Task → In the records that follow, find each line with the word "given" and copy it.

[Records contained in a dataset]
(* ===== verification/HljsLanguages.v ===== *)
(** * Languages (module 15)

    The common patterns and modes, and how a language definition builds its modes: each
    object literal is a new object, so that modes used in several places are shared as in
    the source. *)

From S2P Require Import Prelude JsString JsRegExp RegExpFacts RegExpCounts MarkedInline HljsStreams HljsModes Hljs.

(** ** Building modes *)

(** An object literal. *)
Definition new (ps : list prop) : M nat := alloc (inherit no_props ps).
(** [hljs.inherit(mode, ...)]: unless it is given another, the new mode has the list object
    of the mode, which gets a number when it is first shared *)
Definition inherit_mode (id : nat) (ps : list prop) : M nat :=
  let* m := get id in
  let* _ := match array m with None => fun h => upd id (set_array (Some (length h))) h | Some _ => ret tt end in
  let* m := get id in
  alloc (inherit m ps).

(** [mode.contains.push(child)]: the modes that have the same list object are changed *)
Definition push (id : nat) (c : child) : M unit :=
  let* m := get id in
  match array m with
  | None => upd id (set_contains (contains m ++ [c]))
  | Some a => fun h => (map (fun o => if bool_decide (array o = Some a) then set_contains (contains o ++ [c]) o else o) h, Ok tt)
  end.
(** [array.push(children)] for an array that the given modes have as their list *)
Definition pushed (ids : list nat) (cs : list child) : M (list unit) := mmap (fun id => upd id (set_contains cs)) ids.

(** [mode.contains[i]] *)
Definition child_at (id i : nat) : M nat :=
  let* m := get id in
  match contains m !! i with
  | Some (CRef c) => ret c
  | _ => lift (Throw (TypeError (js "undefined mode")))
  end.
(** [mode.variants[i].key = value] *)
Definition set_in_variant (id i : nat) (p : prop) : M unit :=
  upd id (fun m => set_variants (alter (fun v => v ++ [p]) i <$> variants m) m).

(** What a language definition returns: the object, and the properties that only a
    language has. *)
Record lang_props := mkLP { lp_case : bool; lp_aliases : list jsstr; lp_disable : bool }.
Definition lang_with (exp : option lang_exports) (lp : lang_props) (ps : list prop) : M language :=
  let* id := new ps in ret (mkLang id (lp_case lp) (lp_aliases lp) (lp_disable lp) exp).
Definition lang (lp : lang_props) (ps : list prop) : M language := lang_with None lp ps.
Definition plain_lang : lang_props := mkLP false [] false.

(** ** Common patterns *)

Definition IDENT_RE : jsstr := js "[a-zA-Z]\w*".
Definition UNDERSCORE_IDENT_RE : jsstr := js "[a-zA-Z_]\w*".
Definition NUMBER_RE : jsstr := js "\b\d+(\.\d+)?".
Definition C_NUMBER_RE : jsstr := js "(-?)(\b0[xX][a-fA-F0-9]+|(\b\d+(\.\d*)?|\.\d+)([eE][-+]?\d+)?)".
Definition BINARY_NUMBER_RE : jsstr := js "\b(0b[01]+)".
Definition RE_STARTERS_RE : jsstr :=
  js "!|!=|!==|%|%=|&|&&|&=|\*|\*=|\+|\+=|,|-|-=|/=|/|:|;|<<|<<=|<=|<|===|==|=|>>>=|>>=|>=|>>>|>>|>|\?|\[|\{|\(|\^|\^=|\||\|=|\|\||~".

(** ** Common modes *)

(** The objects are created in this order, from the start of the heap. *)
Definition BACKSLASH_ESCAPE : nat := 0.
Definition APOS_STRING_MODE : nat := 1.
Definition QUOTE_STRING_MODE : nat := 2.
Definition PHRASAL_WORDS_MODE : nat := 3.
Definition C_LINE_COMMENT_MODE : nat := 4.
Definition C_BLOCK_COMMENT_MODE : nat := 6.
Definition HASH_COMMENT_MODE : nat := 8.
Definition NUMBER_MODE : nat := 10.
Definition C_NUMBER_MODE : nat := 11.
Definition BINARY_NUMBER_MODE : nat := 12.
Definition CSS_NUMBER_MODE : nat := 13.
Definition REGEXP_MODE : nat := 15.
Definition TITLE_MODE : nat := 16.
Definition UNDERSCORE_TITLE_MODE : nat := 17.
Definition METHOD_GUARD : nat := 18.

(** [hljs.COMMENT(begin, end, inherits)] *)
Definition COMMENT (b e : jsstr) (inherits : list prop) : M nat :=
  let* id := new ([ClassName (js "comment"); Begin b; End_ e; Contains []] ++ inherits) in
  let* doctag := new [ClassName (js "doctag"); Begin (js "(?:TODO|FIXME|NOTE|BUG|XXX):"); Relevance 0] in
  let* _ := push id (CRef PHRASAL_WORDS_MODE) in
  let* _ := push id (CRef doctag) in
  ret id.

Definition phrasal_words : jsstr :=
  js "\b(a|an|the|are|I'm|isn't|don't|doesn't|won't|but|just|should|pretty|simply|enough|gonna|going|wtf|so|such|will|you|your|they|like|more)\b".
Definition css_units : jsstr :=
  js "(%|em|ex|ch|rem|vw|vh|vmin|vmax|cm|mm|in|pt|pc|px|deg|grad|rad|turn|s|ms|Hz|kHz|dpi|dpcm|dppx)?".

Definition common_modes : M (list nat) :=
  let* m1 := new [Begin (js "\\[\s\S]"); Relevance 0] in
  let* m2 := new [ClassName (js "string"); Begin (js "'"); End_ (js "'"); Illegal (js "\n");
                  Contains [CRef BACKSLASH_ESCAPE]] in
  let* m3 := new [ClassName (js "string"); Begin (js "＂"); End_ (js "＂"); Illegal (js "\n");
                  Contains [CRef BACKSLASH_ESCAPE]] in
  let* m4 := new [Begin phrasal_words] in
  let* m5 := COMMENT (js "//") (js "$") [] in
  let* m6 := COMMENT (js "/\*") (js "\*/") [] in
  let* m7 := COMMENT (js "#") (js "$") [] in
  let* m8 := new [ClassName (js "number"); Begin NUMBER_RE; Relevance 0] in
  let* m9 := new [ClassName (js "number"); Begin C_NUMBER_RE; Relevance 0] in
  let* m10 := new [ClassName (js "number"); Begin BINARY_NUMBER_RE; Relevance 0] in
  let* m11 := new [ClassName (js "number"); Begin (NUMBER_RE ++ css_units); Relevance 0] in
  let* cls := new [Begin (js "\["); End_ (js "\]"); Relevance 0; Contains [CRef BACKSLASH_ESCAPE]] in
  let* m12 := new [ClassName (js "regexp"); Begin (js "\/"); End_ (js "\/[gimuy]*"); Illegal (js "\n");
                   Contains [CRef BACKSLASH_ESCAPE; CRef cls]] in
  let* m13 := new [ClassName (js "title"); Begin IDENT_RE; Relevance 0] in
  let* m14 := new [ClassName (js "title"); Begin UNDERSCORE_IDENT_RE; Relevance 0] in
  let* m15 := new [Begin (js "\.\s*" ++ UNDERSCORE_IDENT_RE); Relevance 0] in
  ret [m1; m2; m3; m4; m5; m6; m7; m8; m9; m10; m11; m12; m13; m14; m15].

Example common_modes_ids : snd (common_modes []) = Ok
  [BACKSLASH_ESCAPE; APOS_STRING_MODE; QUOTE_STRING_MODE; PHRASAL_WORDS_MODE; C_LINE_COMMENT_MODE;
   C_BLOCK_COMMENT_MODE; HASH_COMMENT_MODE; NUMBER_MODE; C_NUMBER_MODE; BINARY_NUMBER_MODE; CSS_NUMBER_MODE;
   REGEXP_MODE; TITLE_MODE; UNDERSCORE_TITLE_MODE; METHOD_GUARD].
Proof. vm_compute. reflexivity. Qed.

(** ** Registering the languages *)

(** A language definition is a function of the highlighter: it may use the languages that
    are registered before it. *)
Definition creator : Type := registry -> M language.
Definition alone (create : M language) : creator := fun _ => create.

(** [hljs.getLanguage(name).exports] *)
Definition exports_of (r : registry) (name : jsstr) : M lang_exports :=
  lift (match getLanguage r name with
        | Some l => match exports l with
                    | Some e => Ok e
                    | None => Throw (TypeError (js "undefined exports"))
                    end
        | None => Throw (TypeError (js "undefined language"))
        end).
(** [exports.keywords[key]] *)
Definition keywords_of (e : lang_exports) (key : jsstr) : jsstr :=
  match export_keywords e with KObj l => default (js "undefined") (oget key l) | _ => js "undefined" end.

(** [hljs.registerLanguage(name, create)]: the language is created and registered *)
Definition register (name : jsstr) (create : creator) (r : registry) : M registry :=
  let* l := create r in ret (registerLanguage name l r).

(** The loop that registers the bundled languages. *)
Definition register_all (ls : list (jsstr * creator)) : M registry :=
  let* _ := common_modes in
  mfold (fun '(name, create) r => register name create r) ls (mkReg [] []).

Definition default_options : hl_options := mkOpts (js "hljs-") None false None.

(** ** JSON *)

(** The array TYPES is shared by the value containers and the language, and is extended
    when the objects that it refers to exist. *)
Definition json : M language :=
  let LITERALS := KObj [(js "literal", js "true false null")] in
  let TYPES := [CRef QUOTE_STRING_MODE; CRef C_NUMBER_MODE] in
  let* VALUE_CONTAINER := new [End_ (js ","); EndsWithParent true; ExcludeEnd true; Contains TYPES; Keywords LITERALS] in
  let* attr := new [ClassName (js "attr"); Begin (js "＂"); End_ (js "＂"); Contains [CRef BACKSLASH_ESCAPE];
                    Illegal (js "\n")] in
  let* value := inherit_mode VALUE_CONTAINER [Begin (js ":")] in
  let* OBJECT := new [Begin (js "{"); End_ (js "}"); Contains [CRef attr; CRef value]; Illegal (js "\S")] in
  let* item := inherit_mode VALUE_CONTAINER [] in
  let* ARRAY := new [Begin (js "\["); End_ (js "\]"); Contains [CRef item]; Illegal (js "\S")] in
  let TYPES := TYPES ++ [CRef OBJECT; CRef ARRAY] in
  let* _ := mmap (fun id => upd id (set_contains TYPES)) [VALUE_CONTAINER; value; item] in
  lang plain_lang [Contains TYPES; Keywords LITERALS; Illegal (js "\S")].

Answer to the problem →
(** [hljs.inherit(mode, ...)]: unless it is given another, the new mode has the list object
(** [array.push(children)] for an array that the given modes have as their list *)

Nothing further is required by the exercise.